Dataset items
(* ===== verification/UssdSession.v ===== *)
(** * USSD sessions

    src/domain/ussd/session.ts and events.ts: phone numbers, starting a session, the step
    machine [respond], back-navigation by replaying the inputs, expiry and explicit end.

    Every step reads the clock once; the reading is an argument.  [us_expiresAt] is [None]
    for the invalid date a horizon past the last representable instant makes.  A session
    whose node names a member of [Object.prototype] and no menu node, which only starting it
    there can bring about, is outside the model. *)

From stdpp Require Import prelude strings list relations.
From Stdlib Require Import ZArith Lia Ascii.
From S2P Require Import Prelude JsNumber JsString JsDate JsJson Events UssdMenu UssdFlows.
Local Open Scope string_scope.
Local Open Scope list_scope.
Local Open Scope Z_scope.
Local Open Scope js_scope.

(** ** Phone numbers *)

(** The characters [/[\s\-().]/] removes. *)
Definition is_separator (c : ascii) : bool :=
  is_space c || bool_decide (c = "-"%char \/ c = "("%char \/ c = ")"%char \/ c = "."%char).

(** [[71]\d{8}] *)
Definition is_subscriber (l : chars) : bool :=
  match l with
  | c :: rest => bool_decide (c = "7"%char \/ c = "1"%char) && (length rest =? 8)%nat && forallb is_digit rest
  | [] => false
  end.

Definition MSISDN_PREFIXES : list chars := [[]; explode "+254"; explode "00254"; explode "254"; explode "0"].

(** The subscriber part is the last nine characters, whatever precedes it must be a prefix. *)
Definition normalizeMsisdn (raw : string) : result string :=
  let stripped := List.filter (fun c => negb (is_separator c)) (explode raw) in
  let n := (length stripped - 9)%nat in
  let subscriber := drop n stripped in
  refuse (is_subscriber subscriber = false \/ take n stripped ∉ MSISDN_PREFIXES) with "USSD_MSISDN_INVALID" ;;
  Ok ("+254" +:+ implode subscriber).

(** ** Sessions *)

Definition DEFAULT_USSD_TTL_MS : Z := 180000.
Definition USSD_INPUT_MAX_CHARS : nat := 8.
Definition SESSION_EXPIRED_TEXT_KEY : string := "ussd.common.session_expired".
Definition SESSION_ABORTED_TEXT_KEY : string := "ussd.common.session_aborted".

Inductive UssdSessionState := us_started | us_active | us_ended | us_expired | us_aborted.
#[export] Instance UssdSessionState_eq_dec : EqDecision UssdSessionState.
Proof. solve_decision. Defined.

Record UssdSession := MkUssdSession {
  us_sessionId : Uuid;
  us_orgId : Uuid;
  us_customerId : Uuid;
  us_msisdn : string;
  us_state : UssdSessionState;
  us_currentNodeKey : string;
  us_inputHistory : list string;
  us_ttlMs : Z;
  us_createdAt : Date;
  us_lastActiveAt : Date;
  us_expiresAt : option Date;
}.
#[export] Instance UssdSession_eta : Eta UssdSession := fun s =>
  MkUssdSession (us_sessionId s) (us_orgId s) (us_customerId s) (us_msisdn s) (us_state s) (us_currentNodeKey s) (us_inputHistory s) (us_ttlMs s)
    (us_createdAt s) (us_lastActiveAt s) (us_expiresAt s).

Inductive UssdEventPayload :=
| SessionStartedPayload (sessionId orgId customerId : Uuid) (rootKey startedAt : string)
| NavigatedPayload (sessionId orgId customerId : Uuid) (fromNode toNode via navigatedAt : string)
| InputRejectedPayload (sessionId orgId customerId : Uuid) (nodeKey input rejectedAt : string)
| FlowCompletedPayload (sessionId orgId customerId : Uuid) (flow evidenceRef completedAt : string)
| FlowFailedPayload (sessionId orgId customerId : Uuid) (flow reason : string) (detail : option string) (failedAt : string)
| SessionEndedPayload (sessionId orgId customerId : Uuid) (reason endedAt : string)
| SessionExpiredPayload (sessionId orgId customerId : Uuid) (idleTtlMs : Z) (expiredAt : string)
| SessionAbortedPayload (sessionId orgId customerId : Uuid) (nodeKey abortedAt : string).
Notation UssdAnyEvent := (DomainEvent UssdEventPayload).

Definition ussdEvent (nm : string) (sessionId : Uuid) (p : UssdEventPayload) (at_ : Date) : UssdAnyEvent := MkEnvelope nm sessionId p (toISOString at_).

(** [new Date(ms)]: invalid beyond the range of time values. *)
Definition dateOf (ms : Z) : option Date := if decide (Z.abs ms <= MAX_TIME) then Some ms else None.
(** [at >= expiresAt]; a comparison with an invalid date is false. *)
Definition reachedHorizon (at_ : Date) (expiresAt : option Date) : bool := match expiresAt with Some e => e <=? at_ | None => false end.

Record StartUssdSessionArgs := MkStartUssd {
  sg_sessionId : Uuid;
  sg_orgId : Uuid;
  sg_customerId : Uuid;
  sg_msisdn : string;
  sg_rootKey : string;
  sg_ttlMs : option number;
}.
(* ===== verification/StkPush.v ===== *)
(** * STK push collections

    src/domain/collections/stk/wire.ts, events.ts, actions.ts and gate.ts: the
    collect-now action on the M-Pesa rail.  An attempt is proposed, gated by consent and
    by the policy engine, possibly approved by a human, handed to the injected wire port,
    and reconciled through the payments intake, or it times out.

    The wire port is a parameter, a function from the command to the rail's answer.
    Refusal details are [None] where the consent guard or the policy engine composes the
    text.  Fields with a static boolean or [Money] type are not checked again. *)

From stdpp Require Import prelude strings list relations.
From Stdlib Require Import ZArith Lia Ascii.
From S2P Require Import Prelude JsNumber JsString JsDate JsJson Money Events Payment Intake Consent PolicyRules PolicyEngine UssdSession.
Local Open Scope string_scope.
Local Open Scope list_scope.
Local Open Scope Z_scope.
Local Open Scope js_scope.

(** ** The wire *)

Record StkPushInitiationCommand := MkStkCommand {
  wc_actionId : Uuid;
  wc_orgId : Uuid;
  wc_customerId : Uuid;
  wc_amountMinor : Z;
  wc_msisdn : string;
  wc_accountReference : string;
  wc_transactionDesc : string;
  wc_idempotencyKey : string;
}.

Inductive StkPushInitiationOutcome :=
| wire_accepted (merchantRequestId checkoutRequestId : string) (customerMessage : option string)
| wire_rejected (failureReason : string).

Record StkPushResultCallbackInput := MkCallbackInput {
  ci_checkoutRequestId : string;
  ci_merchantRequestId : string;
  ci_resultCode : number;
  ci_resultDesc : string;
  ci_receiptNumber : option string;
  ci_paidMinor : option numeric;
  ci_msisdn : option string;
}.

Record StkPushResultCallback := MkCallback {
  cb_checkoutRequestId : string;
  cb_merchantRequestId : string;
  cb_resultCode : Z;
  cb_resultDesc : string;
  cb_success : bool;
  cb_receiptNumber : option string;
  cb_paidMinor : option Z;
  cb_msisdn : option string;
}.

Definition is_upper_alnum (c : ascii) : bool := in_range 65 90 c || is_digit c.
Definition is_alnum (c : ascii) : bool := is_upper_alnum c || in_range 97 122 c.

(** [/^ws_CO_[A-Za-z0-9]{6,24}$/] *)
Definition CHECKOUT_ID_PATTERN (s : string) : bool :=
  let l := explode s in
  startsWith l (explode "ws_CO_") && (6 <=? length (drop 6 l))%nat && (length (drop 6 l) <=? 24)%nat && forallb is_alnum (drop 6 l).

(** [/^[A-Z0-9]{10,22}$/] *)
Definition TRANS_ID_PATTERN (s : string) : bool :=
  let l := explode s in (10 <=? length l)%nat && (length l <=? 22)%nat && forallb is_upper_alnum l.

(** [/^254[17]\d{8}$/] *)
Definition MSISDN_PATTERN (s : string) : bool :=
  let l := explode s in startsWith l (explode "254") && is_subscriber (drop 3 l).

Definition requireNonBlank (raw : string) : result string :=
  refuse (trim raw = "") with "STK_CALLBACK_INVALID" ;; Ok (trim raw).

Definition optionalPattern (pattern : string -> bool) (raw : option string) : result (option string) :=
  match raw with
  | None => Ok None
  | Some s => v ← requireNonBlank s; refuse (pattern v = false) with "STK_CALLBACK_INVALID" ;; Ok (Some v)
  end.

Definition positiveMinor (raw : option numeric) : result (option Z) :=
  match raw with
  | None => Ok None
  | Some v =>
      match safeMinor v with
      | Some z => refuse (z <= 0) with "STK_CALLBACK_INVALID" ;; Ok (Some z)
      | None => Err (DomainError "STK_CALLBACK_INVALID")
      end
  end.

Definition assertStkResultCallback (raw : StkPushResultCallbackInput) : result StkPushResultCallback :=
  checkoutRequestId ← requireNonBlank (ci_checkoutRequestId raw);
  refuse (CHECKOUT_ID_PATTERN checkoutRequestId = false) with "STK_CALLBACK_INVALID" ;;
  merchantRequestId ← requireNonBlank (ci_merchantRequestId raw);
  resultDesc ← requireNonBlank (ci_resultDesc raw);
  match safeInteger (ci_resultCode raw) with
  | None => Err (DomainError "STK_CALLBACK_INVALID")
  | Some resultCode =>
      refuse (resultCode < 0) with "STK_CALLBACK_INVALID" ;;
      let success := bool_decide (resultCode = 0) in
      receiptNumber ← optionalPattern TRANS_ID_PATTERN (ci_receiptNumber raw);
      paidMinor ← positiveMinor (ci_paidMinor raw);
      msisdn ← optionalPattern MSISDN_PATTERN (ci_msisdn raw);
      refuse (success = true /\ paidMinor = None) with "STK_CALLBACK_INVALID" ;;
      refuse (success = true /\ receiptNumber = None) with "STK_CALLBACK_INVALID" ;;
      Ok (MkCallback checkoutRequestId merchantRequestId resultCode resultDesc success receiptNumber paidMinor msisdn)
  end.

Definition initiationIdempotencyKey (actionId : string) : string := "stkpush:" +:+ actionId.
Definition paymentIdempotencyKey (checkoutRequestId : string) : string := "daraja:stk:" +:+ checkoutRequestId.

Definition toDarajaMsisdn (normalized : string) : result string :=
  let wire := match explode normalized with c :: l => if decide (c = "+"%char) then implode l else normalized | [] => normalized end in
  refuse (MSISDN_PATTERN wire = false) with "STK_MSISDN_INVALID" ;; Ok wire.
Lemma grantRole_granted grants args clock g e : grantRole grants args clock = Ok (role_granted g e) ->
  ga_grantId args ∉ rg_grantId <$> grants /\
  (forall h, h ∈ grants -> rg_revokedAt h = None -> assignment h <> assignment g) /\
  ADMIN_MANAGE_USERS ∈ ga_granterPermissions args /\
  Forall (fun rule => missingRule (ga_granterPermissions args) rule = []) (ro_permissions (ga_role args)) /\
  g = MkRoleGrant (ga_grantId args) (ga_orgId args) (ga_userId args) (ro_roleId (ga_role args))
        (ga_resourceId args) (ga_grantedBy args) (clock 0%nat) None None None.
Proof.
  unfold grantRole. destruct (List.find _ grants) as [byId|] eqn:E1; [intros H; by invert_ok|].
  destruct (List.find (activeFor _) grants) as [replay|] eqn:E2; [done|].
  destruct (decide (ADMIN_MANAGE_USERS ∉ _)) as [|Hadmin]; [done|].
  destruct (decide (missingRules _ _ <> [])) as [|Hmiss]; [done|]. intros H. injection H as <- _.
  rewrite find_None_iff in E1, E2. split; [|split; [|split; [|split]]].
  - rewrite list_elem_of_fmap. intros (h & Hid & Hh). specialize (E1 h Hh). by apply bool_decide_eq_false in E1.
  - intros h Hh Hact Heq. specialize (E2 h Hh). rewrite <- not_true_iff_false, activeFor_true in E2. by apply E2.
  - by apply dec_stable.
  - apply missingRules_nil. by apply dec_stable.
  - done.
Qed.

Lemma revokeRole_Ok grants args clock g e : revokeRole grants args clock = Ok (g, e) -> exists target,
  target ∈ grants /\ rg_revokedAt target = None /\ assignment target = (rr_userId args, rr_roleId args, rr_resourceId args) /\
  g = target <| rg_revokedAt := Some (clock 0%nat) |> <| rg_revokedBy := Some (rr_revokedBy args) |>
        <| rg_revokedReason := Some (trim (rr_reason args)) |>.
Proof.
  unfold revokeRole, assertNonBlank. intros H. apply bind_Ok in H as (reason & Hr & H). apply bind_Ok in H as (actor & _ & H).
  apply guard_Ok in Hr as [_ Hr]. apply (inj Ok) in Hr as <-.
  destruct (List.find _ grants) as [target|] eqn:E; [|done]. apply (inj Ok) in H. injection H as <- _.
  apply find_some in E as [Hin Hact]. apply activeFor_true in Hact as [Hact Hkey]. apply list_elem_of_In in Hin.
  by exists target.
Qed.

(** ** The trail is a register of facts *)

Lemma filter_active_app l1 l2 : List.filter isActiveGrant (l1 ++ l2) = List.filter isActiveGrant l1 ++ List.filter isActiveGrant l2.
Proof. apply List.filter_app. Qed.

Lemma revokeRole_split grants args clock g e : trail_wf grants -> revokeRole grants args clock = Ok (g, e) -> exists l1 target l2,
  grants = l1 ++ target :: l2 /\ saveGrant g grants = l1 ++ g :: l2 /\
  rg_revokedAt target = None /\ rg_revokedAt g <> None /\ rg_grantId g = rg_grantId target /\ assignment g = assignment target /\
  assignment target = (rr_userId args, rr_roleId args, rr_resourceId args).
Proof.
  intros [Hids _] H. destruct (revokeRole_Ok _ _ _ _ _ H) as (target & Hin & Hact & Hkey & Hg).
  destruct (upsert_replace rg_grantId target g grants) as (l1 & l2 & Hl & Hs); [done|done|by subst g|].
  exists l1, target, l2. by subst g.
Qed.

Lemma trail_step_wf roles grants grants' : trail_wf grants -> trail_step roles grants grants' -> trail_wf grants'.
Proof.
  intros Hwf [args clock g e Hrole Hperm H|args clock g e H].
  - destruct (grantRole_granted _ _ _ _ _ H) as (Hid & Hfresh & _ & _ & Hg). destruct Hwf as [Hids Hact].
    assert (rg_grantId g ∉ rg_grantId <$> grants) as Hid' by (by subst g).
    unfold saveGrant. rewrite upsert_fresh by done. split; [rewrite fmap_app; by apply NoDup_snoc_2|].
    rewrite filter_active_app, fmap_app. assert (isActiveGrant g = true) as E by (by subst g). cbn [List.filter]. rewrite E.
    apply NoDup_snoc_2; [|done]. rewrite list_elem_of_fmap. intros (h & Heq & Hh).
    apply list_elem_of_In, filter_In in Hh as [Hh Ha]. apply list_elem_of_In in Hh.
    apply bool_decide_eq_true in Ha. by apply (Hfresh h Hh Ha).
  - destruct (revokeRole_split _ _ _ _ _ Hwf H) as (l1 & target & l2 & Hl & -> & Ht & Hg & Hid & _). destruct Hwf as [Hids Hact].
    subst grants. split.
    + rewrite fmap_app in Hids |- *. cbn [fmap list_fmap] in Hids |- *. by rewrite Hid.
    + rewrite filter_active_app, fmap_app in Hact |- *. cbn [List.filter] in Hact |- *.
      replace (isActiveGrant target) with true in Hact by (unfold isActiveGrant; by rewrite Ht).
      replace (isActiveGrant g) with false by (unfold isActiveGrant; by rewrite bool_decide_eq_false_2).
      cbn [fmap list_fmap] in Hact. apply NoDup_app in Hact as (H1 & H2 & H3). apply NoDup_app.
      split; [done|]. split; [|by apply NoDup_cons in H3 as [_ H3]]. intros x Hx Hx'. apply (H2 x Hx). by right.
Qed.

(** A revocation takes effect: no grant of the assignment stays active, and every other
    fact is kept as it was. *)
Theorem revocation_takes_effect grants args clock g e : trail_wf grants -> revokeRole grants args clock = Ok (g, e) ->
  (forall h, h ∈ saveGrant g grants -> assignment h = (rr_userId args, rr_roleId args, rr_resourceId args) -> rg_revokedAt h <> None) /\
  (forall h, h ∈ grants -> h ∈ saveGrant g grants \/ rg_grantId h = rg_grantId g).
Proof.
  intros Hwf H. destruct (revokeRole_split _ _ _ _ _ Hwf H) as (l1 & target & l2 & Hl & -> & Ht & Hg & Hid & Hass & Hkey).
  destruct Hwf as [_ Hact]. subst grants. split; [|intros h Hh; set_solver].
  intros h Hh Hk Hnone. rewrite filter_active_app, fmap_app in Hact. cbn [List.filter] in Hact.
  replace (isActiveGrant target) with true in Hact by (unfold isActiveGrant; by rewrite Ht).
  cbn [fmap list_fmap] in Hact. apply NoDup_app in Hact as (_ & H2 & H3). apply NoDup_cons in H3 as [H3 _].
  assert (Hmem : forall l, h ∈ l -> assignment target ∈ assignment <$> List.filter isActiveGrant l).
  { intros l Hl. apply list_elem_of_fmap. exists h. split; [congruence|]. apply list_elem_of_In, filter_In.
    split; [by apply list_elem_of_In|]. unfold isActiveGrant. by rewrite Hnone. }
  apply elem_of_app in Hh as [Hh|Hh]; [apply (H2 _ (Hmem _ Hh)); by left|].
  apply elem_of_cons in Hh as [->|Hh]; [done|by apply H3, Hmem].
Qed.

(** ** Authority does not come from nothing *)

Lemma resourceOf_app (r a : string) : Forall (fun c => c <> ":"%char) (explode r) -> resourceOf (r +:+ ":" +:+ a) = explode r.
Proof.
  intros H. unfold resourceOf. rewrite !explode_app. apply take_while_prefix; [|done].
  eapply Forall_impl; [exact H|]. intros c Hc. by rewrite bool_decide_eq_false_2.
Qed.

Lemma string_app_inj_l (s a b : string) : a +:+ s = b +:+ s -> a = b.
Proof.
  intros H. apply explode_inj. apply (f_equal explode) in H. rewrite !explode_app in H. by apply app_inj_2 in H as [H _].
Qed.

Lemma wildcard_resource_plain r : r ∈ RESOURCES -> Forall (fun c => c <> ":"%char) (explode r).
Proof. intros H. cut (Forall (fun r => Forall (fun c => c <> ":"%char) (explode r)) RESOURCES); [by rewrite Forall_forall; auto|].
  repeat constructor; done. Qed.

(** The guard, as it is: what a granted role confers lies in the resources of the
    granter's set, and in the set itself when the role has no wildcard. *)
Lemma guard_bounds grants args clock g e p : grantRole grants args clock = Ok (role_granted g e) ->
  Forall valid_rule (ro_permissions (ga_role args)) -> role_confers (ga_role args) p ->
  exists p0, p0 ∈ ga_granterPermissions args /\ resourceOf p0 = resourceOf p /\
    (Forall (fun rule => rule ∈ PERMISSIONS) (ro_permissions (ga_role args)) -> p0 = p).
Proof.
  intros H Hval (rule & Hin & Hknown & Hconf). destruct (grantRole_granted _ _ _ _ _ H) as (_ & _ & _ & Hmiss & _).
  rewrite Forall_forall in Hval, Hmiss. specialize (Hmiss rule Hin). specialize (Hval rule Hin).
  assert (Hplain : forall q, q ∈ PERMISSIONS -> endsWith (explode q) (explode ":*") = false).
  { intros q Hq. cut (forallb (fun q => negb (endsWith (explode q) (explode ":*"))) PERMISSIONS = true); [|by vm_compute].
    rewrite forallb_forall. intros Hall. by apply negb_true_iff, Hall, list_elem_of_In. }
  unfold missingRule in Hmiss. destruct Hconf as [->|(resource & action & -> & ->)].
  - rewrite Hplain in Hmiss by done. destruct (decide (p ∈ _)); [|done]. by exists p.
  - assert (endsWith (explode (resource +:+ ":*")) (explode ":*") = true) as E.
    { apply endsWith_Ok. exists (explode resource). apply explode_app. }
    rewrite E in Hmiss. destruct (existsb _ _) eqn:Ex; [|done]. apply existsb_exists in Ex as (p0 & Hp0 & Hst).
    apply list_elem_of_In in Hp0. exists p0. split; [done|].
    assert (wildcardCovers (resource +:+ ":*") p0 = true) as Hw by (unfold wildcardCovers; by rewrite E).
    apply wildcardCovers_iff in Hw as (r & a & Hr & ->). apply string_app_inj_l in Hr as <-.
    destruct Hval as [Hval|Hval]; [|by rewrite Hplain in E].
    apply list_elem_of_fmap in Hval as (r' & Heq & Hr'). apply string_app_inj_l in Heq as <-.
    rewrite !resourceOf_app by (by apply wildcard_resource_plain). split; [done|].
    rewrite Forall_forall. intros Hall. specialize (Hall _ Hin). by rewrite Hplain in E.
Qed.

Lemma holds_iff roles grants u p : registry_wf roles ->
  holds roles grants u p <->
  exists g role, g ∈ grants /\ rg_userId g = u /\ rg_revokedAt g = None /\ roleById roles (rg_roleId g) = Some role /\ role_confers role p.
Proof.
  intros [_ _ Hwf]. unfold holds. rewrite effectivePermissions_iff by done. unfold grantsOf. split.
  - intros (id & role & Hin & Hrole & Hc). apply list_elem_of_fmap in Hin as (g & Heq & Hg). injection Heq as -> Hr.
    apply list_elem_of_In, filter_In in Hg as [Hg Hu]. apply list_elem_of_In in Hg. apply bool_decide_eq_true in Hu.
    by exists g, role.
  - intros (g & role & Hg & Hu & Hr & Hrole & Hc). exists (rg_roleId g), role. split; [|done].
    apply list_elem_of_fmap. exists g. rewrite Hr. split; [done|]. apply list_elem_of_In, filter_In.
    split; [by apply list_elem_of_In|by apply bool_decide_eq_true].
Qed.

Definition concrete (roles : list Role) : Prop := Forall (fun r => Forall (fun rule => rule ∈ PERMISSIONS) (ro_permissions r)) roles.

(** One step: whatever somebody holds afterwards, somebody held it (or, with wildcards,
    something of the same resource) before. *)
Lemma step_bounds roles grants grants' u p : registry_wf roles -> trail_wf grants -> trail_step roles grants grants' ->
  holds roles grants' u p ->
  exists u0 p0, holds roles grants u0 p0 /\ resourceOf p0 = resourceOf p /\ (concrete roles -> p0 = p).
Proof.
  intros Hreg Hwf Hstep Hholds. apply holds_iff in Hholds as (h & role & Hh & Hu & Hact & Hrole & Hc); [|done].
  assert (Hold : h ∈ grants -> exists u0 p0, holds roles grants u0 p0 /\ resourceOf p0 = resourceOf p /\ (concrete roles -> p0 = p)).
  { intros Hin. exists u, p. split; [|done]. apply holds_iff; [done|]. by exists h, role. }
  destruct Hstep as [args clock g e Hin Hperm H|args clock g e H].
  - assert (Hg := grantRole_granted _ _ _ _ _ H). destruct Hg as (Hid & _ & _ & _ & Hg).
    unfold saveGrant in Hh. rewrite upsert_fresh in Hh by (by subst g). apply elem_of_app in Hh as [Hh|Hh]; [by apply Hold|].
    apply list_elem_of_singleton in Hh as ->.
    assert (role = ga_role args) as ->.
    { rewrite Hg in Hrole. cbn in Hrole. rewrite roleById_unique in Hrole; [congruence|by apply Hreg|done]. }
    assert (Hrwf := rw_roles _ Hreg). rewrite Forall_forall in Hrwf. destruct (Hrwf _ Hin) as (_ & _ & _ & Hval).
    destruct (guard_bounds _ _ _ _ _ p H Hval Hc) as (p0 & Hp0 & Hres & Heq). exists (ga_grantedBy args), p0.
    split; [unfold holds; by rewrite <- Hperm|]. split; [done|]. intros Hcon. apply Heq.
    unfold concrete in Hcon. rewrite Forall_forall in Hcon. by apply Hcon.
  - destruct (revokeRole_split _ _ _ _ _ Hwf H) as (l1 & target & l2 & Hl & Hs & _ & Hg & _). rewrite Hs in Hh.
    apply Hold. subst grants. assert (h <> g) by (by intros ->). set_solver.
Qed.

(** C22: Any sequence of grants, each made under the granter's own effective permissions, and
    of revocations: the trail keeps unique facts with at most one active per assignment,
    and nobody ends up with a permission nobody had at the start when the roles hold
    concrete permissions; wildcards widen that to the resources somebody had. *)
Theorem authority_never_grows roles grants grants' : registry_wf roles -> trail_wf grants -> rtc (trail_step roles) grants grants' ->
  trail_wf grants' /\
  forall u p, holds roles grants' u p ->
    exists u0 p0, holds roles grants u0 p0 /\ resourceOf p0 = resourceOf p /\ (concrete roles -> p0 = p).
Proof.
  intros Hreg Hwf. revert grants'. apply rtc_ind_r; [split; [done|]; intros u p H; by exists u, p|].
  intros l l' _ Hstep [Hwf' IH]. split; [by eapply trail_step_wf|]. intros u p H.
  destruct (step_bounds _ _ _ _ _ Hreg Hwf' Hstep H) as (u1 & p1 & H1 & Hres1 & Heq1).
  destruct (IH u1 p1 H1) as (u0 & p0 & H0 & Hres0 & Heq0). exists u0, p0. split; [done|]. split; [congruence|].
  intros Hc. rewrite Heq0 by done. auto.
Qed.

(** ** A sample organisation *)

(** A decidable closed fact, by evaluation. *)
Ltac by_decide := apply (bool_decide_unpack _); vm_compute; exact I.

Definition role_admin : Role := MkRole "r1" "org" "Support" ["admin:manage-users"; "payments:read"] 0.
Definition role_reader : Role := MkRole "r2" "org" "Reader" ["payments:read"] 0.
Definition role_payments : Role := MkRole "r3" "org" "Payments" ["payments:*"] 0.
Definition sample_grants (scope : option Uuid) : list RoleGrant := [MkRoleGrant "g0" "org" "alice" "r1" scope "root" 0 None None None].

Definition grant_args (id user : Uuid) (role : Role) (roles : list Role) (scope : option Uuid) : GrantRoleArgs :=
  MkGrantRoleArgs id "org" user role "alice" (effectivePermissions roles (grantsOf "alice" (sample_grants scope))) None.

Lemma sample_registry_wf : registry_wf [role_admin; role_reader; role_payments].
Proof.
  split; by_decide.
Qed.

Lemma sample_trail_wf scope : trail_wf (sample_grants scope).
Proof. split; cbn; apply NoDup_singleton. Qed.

§ Problem description
Copy every line of the entries above in which "match" occurs.

§ Output
  match l with
Definition reachedHorizon (at_ : Date) (expiresAt : option Date) : bool := match expiresAt with Some e => e <=? at_ | None => false end.
  match raw with
  match raw with
      match safeMinor v with
  match safeInteger (ci_resultCode raw) with
  let wire := match explode normalized with c :: l => if decide (c = "+"%char) then implode l else normalized | [] => normalized end in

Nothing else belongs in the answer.